Humans got where they are thanks to their innate curiosity. If you take that away from us, we become no different from animals.
Not just gaps. Blind spots too. Humans are driven by curiosity and limited by biases. You're only painting half of the picture.
> Humans got where they are thanks to their innate curiosity. If you take that away from us, we become no different from animals.
Your message is a bit late. We've had people zoned out in front of their TVs for decades.
I deeply distrust anyone blames AI for "ruining" their creative hobby, or "creative" career. Mostly because the one absolute, will never ever change, always our trump card, is our individual perspective and creativity. AI is a sorting and statistics machine, it can only reproduce (my personal theory about AI hallucinations is pretty simple. AI has been a well known concept for longer than the Internet has been around, pop-scifi and post apocalyptic books, movies, and shows, and causing a societal immune response... And satire, sarcasm, bad photography, bad art, websites with gibberish or incorrect facts just to game SEO algos (many many many that still have generations old SEO text blocks), all being hoovered up by an AI and the techbros supervising it all are MBA dropouts, and/or marketing bros. All their AI datasets are so poisoned by the human condition, and as universal, AI hallucinations/errors are, it just proves there isn't a single model, or a single person, in the AI space who can identify irony. We may be the most destructive thing this earth has ever encountered, but like.. Causing mayhem and chaos so concentrated and complicated it's impossible (so far at least) to write code that can decypher it.
So yeah, anyways, I left tech almost a decade ago, I'm a photographer now, and if youve put thought into something. Whether it's writing, how a photo is edited/processed, a joke, its a gift you're giving to yourself, and hopefully some of whatever you felt like creating, a few pieces at the least haha, will be gifts to the world :)

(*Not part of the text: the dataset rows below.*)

(** * set_refresh_rate.py: power-driven refresh-rate switching

    A shallow embedding of [src/set_refresh_rate.py] and the properties of
    its display-mode negotiation and of its power polling loop.

    The Win32 entry points the script reaches through [ctypes]
    ([EnumDisplaySettingsW], [ChangeDisplaySettingsExW],
    [GetSystemPowerStatus]) are an interface over an abstract world; every
    Python function is a computation in a state-and-exception monad that
    threads that world together with a chronological trace of the calls and
    of the user-interface updates the script performs. *)

From Stdlib Require Import ZArith String List Bool Lia Sorted.
Import ListNotations.
Local Open Scope Z_scope.

(** ** Integer conversions done by [ctypes] *)

Module Ctypes.

(** Storing a Python int into a [wintypes.DWORD] ([c_ulong]) field keeps
    the low 32 bits. *)
Definition DWORD (z : Z) : Z := z mod 2 ^ 32.

(** [wintypes.BYTE] is [ctypes.c_byte], a signed char: reading a field
    whose memory holds the byte [b] gives a value in [-128, 127]. *)
Definition BYTE (b : Z) : Z := (b + 128) mod 256 - 128.

End Ctypes.

(** ** Constants of the script *)

Definition ENUM_CURRENT_SETTINGS : Z := -1.
Definition DM_DISPLAYFREQUENCY : Z := 0x00400000.
Definition CDS_TEST : Z := 0x00000002.
Definition DISP_CHANGE_SUCCESSFUL : Z := 0.

(** ** Structures *)

(** [DEVMODEW], restricted to the fields the script reads or writes and
    the display fields next to them; the printer fields and the two name
    buffers are never touched by the script. Fields hold the value a
    Python read of the field returns. *)
Record DEVMODEW : Type := mkDEVMODEW {
  dmSize : Z;
  dmFields : Z;
  dmBitsPerPel : Z;
  dmPelsWidth : Z;
  dmPelsHeight : Z;
  dmDisplayFlags : Z;
  dmDisplayFrequency : Z
}.

(** [new_dm.dmDisplayFrequency = v] *)
Definition set_dmDisplayFrequency (dm : DEVMODEW) (v : Z) : DEVMODEW :=
  mkDEVMODEW (dmSize dm) (dmFields dm) (dmBitsPerPel dm) (dmPelsWidth dm)
             (dmPelsHeight dm) (dmDisplayFlags dm) (Ctypes.DWORD v).

(** [new_dm.dmFields = v] *)
Definition set_dmFields (dm : DEVMODEW) (v : Z) : DEVMODEW :=
  mkDEVMODEW (dmSize dm) (Ctypes.DWORD v) (dmBitsPerPel dm) (dmPelsWidth dm)
             (dmPelsHeight dm) (dmDisplayFlags dm) (dmDisplayFrequency dm).

(** [SYSTEM_POWER_STATUS]; the four [BYTE] fields hold the raw byte the
    system wrote (0..255), the signed reading is [Ctypes.BYTE]. *)
Record SYSTEM_POWER_STATUS : Type := mkSYSTEM_POWER_STATUS {
  ACLineStatus : Z;
  BatteryFlag : Z;
  BatteryLifePercent : Z;
  Reserved1 : Z;
  BatteryLifeTime : Z;
  BatteryFullLifeTime : Z
}.

(** A mode as [list_modes] records it:
    [(dmPelsWidth, dmPelsHeight, dmBitsPerPel, dmDisplayFrequency)]. *)
Definition mode : Type := (Z * Z * Z * Z)%type.

Definition mode_of (dm : DEVMODEW) : mode :=
  (dmPelsWidth dm, dmPelsHeight dm, dmBitsPerPel dm, dmDisplayFrequency dm).

(** ** Python built-ins used by the script *)

Module Py.

(** [x in xs] on a list or tuple of ints *)
Definition contains (x : Z) (xs : list Z) : bool := existsb (Z.eqb x) xs.

(** [max(xs)]; [None] stands for the [ValueError] on an empty sequence *)
Definition max (xs : list Z) : option Z :=
  match xs with
  | [] => None
  | x :: rest => Some (fold_left Z.max rest x)
  end.

(** [min(xs)] *)
Definition min (xs : list Z) : option Z :=
  match xs with
  | [] => None
  | x :: rest => Some (fold_left Z.min rest x)
  end.

Section SortedSet.
Variable A : Type.
Variable cmp : A -> A -> comparison.

Fixpoint insert (x : A) (l : list A) : list A :=
  match l with
  | [] => [x]
  | y :: rest =>
      match cmp x y with
      | Lt => x :: l
      | Eq => l
      | Gt => y :: insert x rest
      end
  end.

(** [sorted(set(xs), key=...)] for a key that tells all distinct
    elements apart: [cmp] compares the keys. The order in which the
    set is traversed is then immaterial, and the result is the
    strictly increasing list of the distinct elements. *)
Definition sorted_set (xs : list A) : list A :=
  fold_right insert [] xs.
End SortedSet.
Arguments insert {A} cmp x l.
Arguments sorted_set {A} cmp xs.

(** [sorted(set(xs))] on ints *)
Definition sorted_set_int (xs : list Z) : list Z := sorted_set Z.compare xs.

(** [a == b] on pairs of ints *)
Definition pair_eqb (a b : Z * Z) : bool :=
  (fst a =? fst b) && (snd a =? snd b).

End Py.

am I so unusual in just skimming past and ignoring the AI search results? I didn't think a majority of people outside the silicon valley tech bubble were all that keen on getting their questions answered by a chatbot
yes. The research that goes into it helps be finally learn the concept better. Having a few subscribers also want to spend time to write something and put it out.
"It's still worth selling steaks in the age of the hamburger."
Yea. This will never not be true.
I just can't wait for the age of the "silicon valley visionary" to come to an end.